Немного оправившись после болезни и ознакомившись с правительственными актами, Иоанн резко их осудил. «А что такое свобода в вере, — рассуждал он, — которая допущена даже правительством? Свобода исповедовать веру, какую кто хочет; при этом даже православным не возбраняется оставлять свою веру и идти хоть бы в магометанство и идолопоклонство; свобода в вере по-нынешнему допускает хулить всячески — кто только захочет — и свою веру православную, потому что исповедники других вер уважают и хвалят свою веру или иноверие. Писатели неблагонамеренные, по крещению православные, действительно свободно, без зазрения совести дурно отзываются о православной вере и о ее Церкви, о пастырстве ее. В особенности в хулении православной веры превзошел всех граф Лев Толстой, совершенный отступник от Бога, поклонник своего «я» и слепого разума человеческого… Это ли свобода, чтобы вконец убить веру и надежду народа?»
Осуждение данных правительством вероисповедных свобод было в крови Иоанна. Припомним, что еще в 1901 году он весьма зло и безапелляционно набросился на предводителя дворянства Орловской губернии М. А. Стаховича, «посмевшего» публично на съезде духовенства выступить в защиту свободы совести и о желательности установления свободы перехода для подданных из одного вероисповедания в другое. «В наше лукавое время появились хулители Святой церкви, как граф Толстой и в недавние дни некто Стахович, которые дерзнули явно поносить учение нашей св<ятой> веры и Церкви. Что же это? Отречение от христианства, возвращение к язычеству, к одичанию, к совершенному растлению нашей природы? Вот куда ведут наши самозваные проповедники».

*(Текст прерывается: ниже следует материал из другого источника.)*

(* ===== verification/OptimumInputsSpec.v ===== *)
(** * Models compiled ahead of time: theorems about the inputs of a step

    The buckets of the sampler cover every batch, and a decode keeps its padding rows away from
    what the running requests own. *)
From S2P Require Import Prelude Bucketing KvPlacement RunnerInputs OptimumInputs.

Lemma concat_column l : concat (column l) = l.
Proof. unfold column. induction l; cbn; congruence. Qed.

(** ** Rows of a padded batch *)
Definition rows_ok (rows : Rows) (n : nat) : Prop :=
  match rows with
  | RowSlice k => 0 <= k <= Z.of_nat n
  | RowIndex ids => Forall (fun i => 0 <= i < Z.of_nat n) ids
  end.

Definition row_ids (rows : Rows) : list nat :=
  match rows with
  | RowSlice k => seq 0 (Z.to_nat k)
  | RowIndex ids => Z.to_nat <$> ids
  end.

Lemma row_at_ok {A} (t : list A) i : 0 <= i < len t -> row_at t i = Ok (Z.to_nat i).
Proof.
  intros Hi. unfold row_at. destruct (Z.ltb_spec i 0); [lia|].
  destruct (Z.leb_spec 0 i); [|lia]. by destruct (Z.ltb_spec i (len t)); [|lia].
Qed.

(** One after the other, at distinct rows. *)
Lemma put_rows_ok {A} ids (vals t : list A) : Forall (fun i => 0 <= i < len t) ids ->
  NoDup (Z.to_nat <$> ids) -> length vals = length ids ->
  exists t', foldM put_row t (zip ids vals) = Ok t' /\ length t' = length t /\
    (forall i k v, ((Z.to_nat <$> ids) !! i) = Some k -> vals !! i = Some v -> t' !! k = Some v) /\
    forall k, k ∉ (Z.to_nat <$> ids) -> t' !! k = t !! k.
Proof.
  revert vals t. induction ids as [|i ids IH]; intros [|v vals] t Hr Hnd Hl; try done; cbn [zip zip_with foldM].
  { exists t. by split_and!. }
  apply Forall_cons in Hr as [Hi Hr]. cbn in Hnd. apply NoDup_cons in Hnd as [Hnot Hnd].
  unfold put_row at 2. cbn [fst snd]. rewrite row_at_ok by done. cbn [mbind res_bind].
  destruct (IH vals (<[Z.to_nat i := v]> t)) as (t' & -> & Hlen & Hin & Hout); [|done|by injection Hl|].
  { unfold len in *. by rewrite length_insert. }
  rewrite length_insert in Hlen. exists t'. split; [done|]. split; [done|]. split.
  - intros [|j] k x Hk Hx; cbn in Hk, Hx; [|by apply (Hin j)]. injection Hk as <-. injection Hx as <-.
    rewrite Hout by done. apply list_lookup_insert_eq. unfold len in Hi. lia.
  - intros k Hk. cbn in Hk. apply not_elem_of_cons in Hk as [Hne Hk]. rewrite Hout by done. by apply list_lookup_insert_ne.
Qed.

Lemma set_rows_ok {A} rows (vals t : list A) : rows_ok rows (length t) -> NoDup (row_ids rows) ->
  length vals = length (row_ids rows) ->
  exists t', set_rows rows vals t = Ok t' /\ length t' = length t /\
    (forall i k v, row_ids rows !! i = Some k -> vals !! i = Some v -> t' !! k = Some v) /\
    forall k, k ∉ row_ids rows -> (t' !! k) = t !! k.
Proof.
  destruct rows as [n|ids]; cbn [rows_ok row_ids set_rows]; intros Hok Hnd Hl.
  - rewrite length_seq in Hl. rewrite Z.min_l by (unfold len; lia).
    assert ((len vals =? n) = true) as -> by (apply Z.eqb_eq; unfold len; lia).
    eexists. split; [done|]. split; [rewrite length_app, length_drop; lia|]. split.
    + intros i k v Hk Hv. apply lookup_seq in Hk as [-> Hk]. by apply lookup_app_l_Some.
    + intros k Hk. rewrite elem_of_seq in Hk. rewrite lookup_app_r by lia. rewrite lookup_drop. f_equal. lia.
  - rewrite length_fmap in Hl. assert ((len vals =? len ids) = true) as -> by (apply Z.eqb_eq; unfold len; lia).
    by apply put_rows_ok.
Qed.

Lemma take_rows_ok {A} rows (t : list A) : rows_ok rows (length t) ->
  exists l, take_rows rows t = Ok l /\ forall i k, row_ids rows !! i = Some k -> l !! i = t !! k.
Proof.
  destruct rows as [n|ids]; cbn [rows_ok row_ids take_rows]; intros Hok.
  - eexists. split; [done|]. intros i k Hk. apply lookup_seq in Hk as [-> Hk]. unfold py_take. by rewrite lookup_take_lt.
  - destruct (mapM_total (fun i v => t !! Z.to_nat i = Some v) (fun i => j ← row_at t i; of_option (t !! j) IndexError) ids)
      as (l & -> & Hl).
    { intros i Hi. rewrite Forall_forall in Hok. specialize (Hok i Hi). rewrite row_at_ok by done. cbn [mbind res_bind].
      destruct (lookup_lt_is_Some_2 t (Z.to_nat i)) as [v Hv]; [lia|]. exists v. by rewrite Hv. }
    exists l. split; [done|]. intros i k Hk. rewrite list_lookup_fmap in Hk. destruct (ids !! i) as [z|] eqn:Ez; [|done].
    injection Hk as <-. destruct (Forall2_lookup_l _ _ _ _ _ Hl Ez) as (v & Hv & Ht). by rewrite Hv, Ht.
Qed.

Lemma row_ids_bound rows n k : rows_ok rows n -> k ∈ row_ids rows -> (k < n)%nat.
Proof.
  destruct rows as [m|ids]; cbn; intros Hok Hk; [apply elem_of_seq in Hk; lia|].
  apply list_elem_of_fmap in Hk as (i & -> & Hi). rewrite Forall_forall in Hok. specialize (Hok i Hi). lia.
Qed.

(** Distinct rows fill a batch of their number. *)
Lemma rows_fill rows n k : rows_ok rows n -> NoDup (row_ids rows) -> (n <= length (row_ids rows))%nat -> (k < n)%nat ->
  k ∈ row_ids rows.
Proof.
  intros Hok Hnd Hn Hk. assert (row_ids rows ≡ₚ seq 0 n) as ->; [|apply elem_of_seq; lia].
  apply submseteq_length_Permutation; [|by rewrite length_seq].
  apply NoDup_submseteq; [done|]. intros j Hj. apply elem_of_seq. pose proof (row_ids_bound _ _ _ Hok Hj). lia.
Qed.

Lemma rows_fit rows n : rows_ok rows n -> NoDup (row_ids rows) -> (length (row_ids rows) <= n)%nat.
Proof.
  intros Hok Hnd. rewrite <- (length_seq n 0). apply submseteq_length, NoDup_submseteq; [done|].
  intros j Hj. apply elem_of_seq. pose proof (row_ids_bound _ _ _ Hok Hj). lia.
Qed.

(** A number below [n] that a shorter list does not have. *)
Lemma unused_slot (used : list Z) n : len used < n ->
  exists i, head (filter (fun i => i ∉ used) (py_range n)) = Some i /\ 0 <= i < n /\ i ∉ used.
Proof.
  intros Hn. destruct (filter (fun i => i ∉ used) (py_range n)) as [|i l] eqn:E.
  - exfalso. assert (Hsub : py_range n ⊆+ used).
    { apply NoDup_submseteq; [apply NoDup_seqZ|]. intros i Hi. destruct (decide (i ∈ used)) as [|Hnot]; [done|].
      assert (Hf : i ∈ filter (fun i => i ∉ used) (py_range n)) by (by apply list_elem_of_filter).
      rewrite E in Hf. by apply not_elem_of_nil in Hf. }
    apply submseteq_length in Hsub. unfold py_range in Hsub. rewrite length_seqZ in Hsub. unfold len in Hn. lia.
  - exists i. split; [done|]. assert (Hi : i ∈ filter (fun i => i ∉ used) (py_range n)) by (rewrite E; by left).
    apply list_elem_of_filter in Hi as [Hu Hi]. apply elem_of_seqZ in Hi. split; [lia|done].
Qed.

(** ** Buckets *)
Lemma bisect_left_in l x y : StronglySorted Z.lt l -> y ∈ l -> x <= y ->
  exists b, l !! bisect_left l x = Some b /\ x <= b /\ b ∈ l /\ b <= y.
Proof.
  induction 1 as [|a l Hs IH Hall]; intros Hy Hx; [by apply not_elem_of_nil in Hy|]. cbn [bisect_left].
  rewrite Forall_forall in Hall. destruct (Z.ltb_spec a x).
  - apply elem_of_cons in Hy as [->|Hy]; [lia|]. destruct (IH Hy Hx) as (b & Hb & H1 & H2 & H3).
    exists b. split; [done|]. split; [done|]. split; [by right|done].
  - exists a. split; [done|]. split; [done|]. split; [by left|]. apply elem_of_cons in Hy as [->|Hy]; [done|].
    specialize (Hall y Hy). lia.
Qed.

#[export] Instance select_finder l : StronglySorted Z.lt l -> l <> [] -> BucketFinder l (fun n => select_bucket_size n l).
Proof.
  intros Hs Hne. split; [done|done| |].
  - intros n b E. unfold select_bucket_size, of_option in E. destruct (l !! bisect_left l n) as [b'|] eqn:Eb; [|done].
    injection E as ->. split; [apply (list_elem_of_lookup_2 _ _ _ Eb)|]. split.
    + clear Hs Hne. induction l as [|a l IH]; [done|]. cbn in Eb. destruct (Z.ltb_spec a n); [by apply IH|].
      cbn in Eb. injection Eb as ->. lia.
    + intros b' Hb' Hn. destruct (bisect_left_in l n b' Hs Hb' Hn) as (c & Hc & _ & _ & Hle). congruence.
  - intros n b Hb Hn. destruct (bisect_left_in l n b Hs Hb Hn) as (c & Hc & _). exists c.
    unfold select_bucket_size. by rewrite Hc.
Qed.

Lemma range_step_spec a b step : 0 < step -> StronglySorted Z.lt (range_step a b step) /\
  forall x, x ∈ range_step a b step -> a <= x < b.
Proof.
  intros Hst. unfold range_step, py_range. split.
  - generalize (Z.to_nat (Z.max 0 (cdiv (b - a) step))) as n. intros _.
    assert (Hall : forall n m, StronglySorted Z.lt ((fun i => a + i * step) <$> seqZ m (Z.of_nat n))).
    { induction n as [|n IH]; intros m; [constructor|]. rewrite seqZ_cons by lia. rewrite fmap_cons.
      replace (Z.pred (Z.of_nat (S n))) with (Z.of_nat n) by lia. constructor; [apply IH|]. apply Forall_forall.
      intros x (i & -> & Hi)%list_elem_of_fmap. apply elem_of_seqZ in Hi. nia. }
    rewrite <- (Z2Nat.id (Z.max 0 (cdiv (b - a) step))) by lia. apply Hall.
  - intros x (i & -> & Hi)%list_elem_of_fmap. apply elem_of_seqZ in Hi. pose proof (cdiv_spec (b - a) step Hst). nia.
Qed.

Lemma sorted_app (l k : list Z) : StronglySorted Z.lt l -> StronglySorted Z.lt k ->
  (forall x y, x ∈ l -> y ∈ k -> x < y) -> StronglySorted Z.lt (l ++ k).
Proof.
  intros Hl Hk Hlt. induction Hl as [|x l Hl IH Hall]; [done|]. cbn. constructor.
  - apply IH. intros y z Hy Hz. apply Hlt; [by right|done].
  - apply Forall_app. split; [done|]. apply Forall_forall. intros y Hy. apply Hlt; [by left|done].
Qed.

(** The buckets of the sampler ascend, end in the largest batch, and the one selected is the
    least that holds the batch. *)
Theorem sampler_buckets_cover m : 1 <= m ->
  BucketFinder (get_bucket_sizes m) (fun n => select_bucket_size n (get_bucket_sizes m)) /\
  m ∈ get_bucket_sizes m /\ forall b, b ∈ get_bucket_sizes m -> 1 <= b <= m.
Proof.
  intros Hm. unfold get_bucket_sizes. cbn zeta. set (small := filter (fun i => i <= m) [1; 2; 4]).
  assert (S1 : StronglySorted Z.lt small /\ forall b, b ∈ small -> 1 <= b <= m /\ b < 8).
  { subst small. split.
    - repeat (rewrite filter_cons; case_decide); repeat constructor; lia.
    - intros b [Hb Hin]%list_elem_of_filter. rewrite !elem_of_cons in Hin. destruct Hin as [->|[->|[->|Hin]]]; try lia.
      by apply not_elem_of_nil in Hin. }
  set (mid := if 8 <=? m then small ++ range_step 8 (Z.min (m + 1) 256) 8 else small).
  assert (S2 : StronglySorted Z.lt mid /\ forall b, b ∈ mid -> 1 <= b <= m /\ b < 256).
  { subst mid. destruct (Z.leb_spec 8 m).
    - destruct (range_step_spec 8 (Z.min (m + 1) 256) 8) as [R1 R2]; [lia|]. split.
      + apply sorted_app; [apply S1|done|]. intros x y Hx%S1 Hy%R2. lia.
      + intros b [Hb%S1|Hb%R2]%elem_of_app; lia.
    - split; [apply S1|]. intros b Hb%S1. lia. }
  set (all := if 256 <=? m then mid ++ range_step 256 (m + 1) 16 else mid).
  assert (S3 : StronglySorted Z.lt all /\ forall b, b ∈ all -> 1 <= b <= m).
  { subst all. destruct (Z.leb_spec 256 m).
    - destruct (range_step_spec 256 (m + 1) 16) as [R1 R2]; [lia|]. split.
      + apply sorted_app; [apply S2|done|]. intros x y Hx%S2 Hy%R2. lia.
      + intros b [Hb%S2|Hb%R2]%elem_of_app; lia.
    - split; [apply S2|]. intros b Hb%S2. lia. }
  case_bool_decide as Hin.
  - split; [|split; [done|apply S3]]. apply select_finder; [apply S3|]. intros E. rewrite E in Hin. by apply not_elem_of_nil in Hin.
  - split; [|split].
    + apply select_finder; [|by destruct all]. apply sorted_app; [apply S3|repeat constructor|].
      intros x y Hx Hy%list_elem_of_singleton. subst y. pose proof (proj2 S3 x Hx).
      assert (x <> m) by (intros ->; done). lia.
    + apply elem_of_app. right. by left.
    + intros b [Hb%S3|Hb%list_elem_of_singleton]%elem_of_app; lia.
Qed.

(** ** A decode *)
Record Decoding := {
  x_id : string;
  x_token : Z;
  x_position : Z;
  x_table : list Z;
  x_slot : Z;
  x_mrope : option (list Z)
}.

Definition int16 (z : Z) : Prop := - 2 ^ 15 <= z < 2 ^ 15.

Lemma to_int16_id z : int16 z -> to_int16 z = z.
Proof. intros Hz. unfold to_int16, int16 in *. rewrite Z.mod_small; lia. Qed.

Lemma new_int16_ok z : int16 z -> new_int16 z = Ok z.
Proof.
  intros Hz. unfold new_int16, int16 in *. destruct (Z.leb_spec (- 2 ^ 15) z); [|lia]. by destruct (Z.ltb_spec z (2 ^ 15)); [|lia].
Qed.

Lemma int16_row_id l : Forall int16 l -> int16_row l = l.
Proof. induction 1 as [|z l Hz Hl IH]; [done|]. unfold int16_row in *. cbn. by rewrite to_int16_id, IH. Qed.

Section decode.
Context (empty : Z -> Z -> list (list Z)) (s : Runner) (o : SchedulerOutput) (xs : list Decoding) (w : nat).
Context (empty_rows : forall n k, length (empty n k) = Z.to_nat n).

(** What the batch, the step's output and the cached request say of a request. *)
Definition stored (i : nat) (x : Decoding) : Prop :=
  let b := input_batch s in
  req_id_to_index b !! x_id x = Some (Z.of_nat i) /\
  num_computed_tokens_cpu b !! i = Some (x_position x) /\ 0 <= x_position x /\
  (exists row, token_ids_cpu b !! i = Some row /\ row !! Z.to_nat (x_position x) = Some (x_token x)) /\
  (if enable_prefix_caching s then block_table_dict o !! x_id x = Some (x_table x)
   else exists raw n, block_table b !! i = Some raw /\ num_blocks_per_row b !! i = Some n /\
     mask_block_table raw n = Ok (x_table x)) /\
  cache_slot_id_dict o !! x_id x = Some (x_slot x) /\
  exists r, requests s !! x_id x = Some r /\
    _mrope_positions r (x_position x) (x_position x + 1) = Ok (option_map column (x_mrope x)).

(** The compiled batch has room, and its own rows where it pins requests to them. *)
Definition layout_fits : Prop :=
  let m := model s in
  match layout m with
  | ByOrder =>
      if use_multiple_decoder m
      then StronglySorted Z.lt (decoder_batch_sizes m) /\ Forall (fun n => n <= 2 ^ 15) (decoder_batch_sizes m) /\
        exists n, n ∈ decoder_batch_sizes m /\ len xs <= n
      else len xs <= decoder_batch_size m <= 2 ^ 15
  | BySlot => decoder_batch_size m <= 2 ^ 15 /\ Forall (fun x => x_slot x < decoder_batch_size m) xs
  | ByBlock => decoder_batch_size m <= 2 ^ 15 /\ exists rows, x_table <$> xs = column rows /\ NoDup rows /\
      Forall (fun b => 0 <= b < decoder_batch_size m) rows
  end.

(** The block for padding rows: the scheduler's, which no request uses, or one that is left. *)
Definition pad_ready : Prop :=
  match dummy_block o with
  | Some d => int16 d /\ forall x, x ∈ xs -> d ∉ x_table x
  | None => Forall int16 (available_blocks s) /\ exists b, b ∈ available_blocks s /\ forall x, x ∈ xs -> b ∉ x_table x
  end.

В условиях набирающей обороты революционной волны в начале октября 1905 года под председательством Николая II в Петергофе открылись заседания комиссии из высших сановников для разработки программы мер по «усмирению революции» и выходу из общественного кризиса. Единства не было: кто-то предлагал введение конституции и создание совещательного органа, кто-то — взятие на себя императором диктаторских полномочий.
9 октября к императору был вызван председатель Комитета министров Витте, только что с триумфом возвратившийся из Америки после заключения Портсмутского мира с Японией. Ему было предложено подготовить проект некоего «успокоительного» документа в виде манифеста. Витте выполнил указание императора, но тот посчитал чрезмерными зафиксированные в нем обещания прав и свобод. И сам Николай, и по его просьбе министр Императорского двора граф В. Б. Фредерикс, и начальник канцелярии Императорского двора А. А. Мосолов пытались повлиять на Витте и заставить его смягчить проект. Тот оставался непреклонным, заявляя: «Либо государь мне доверяет и тогда подпишет мой проект Манифеста, как я его представлял, либо не доверяет, тогда пусть поручит это дело Будбергу, Горемыкину или кому другому, кого сочтет достойным»[230].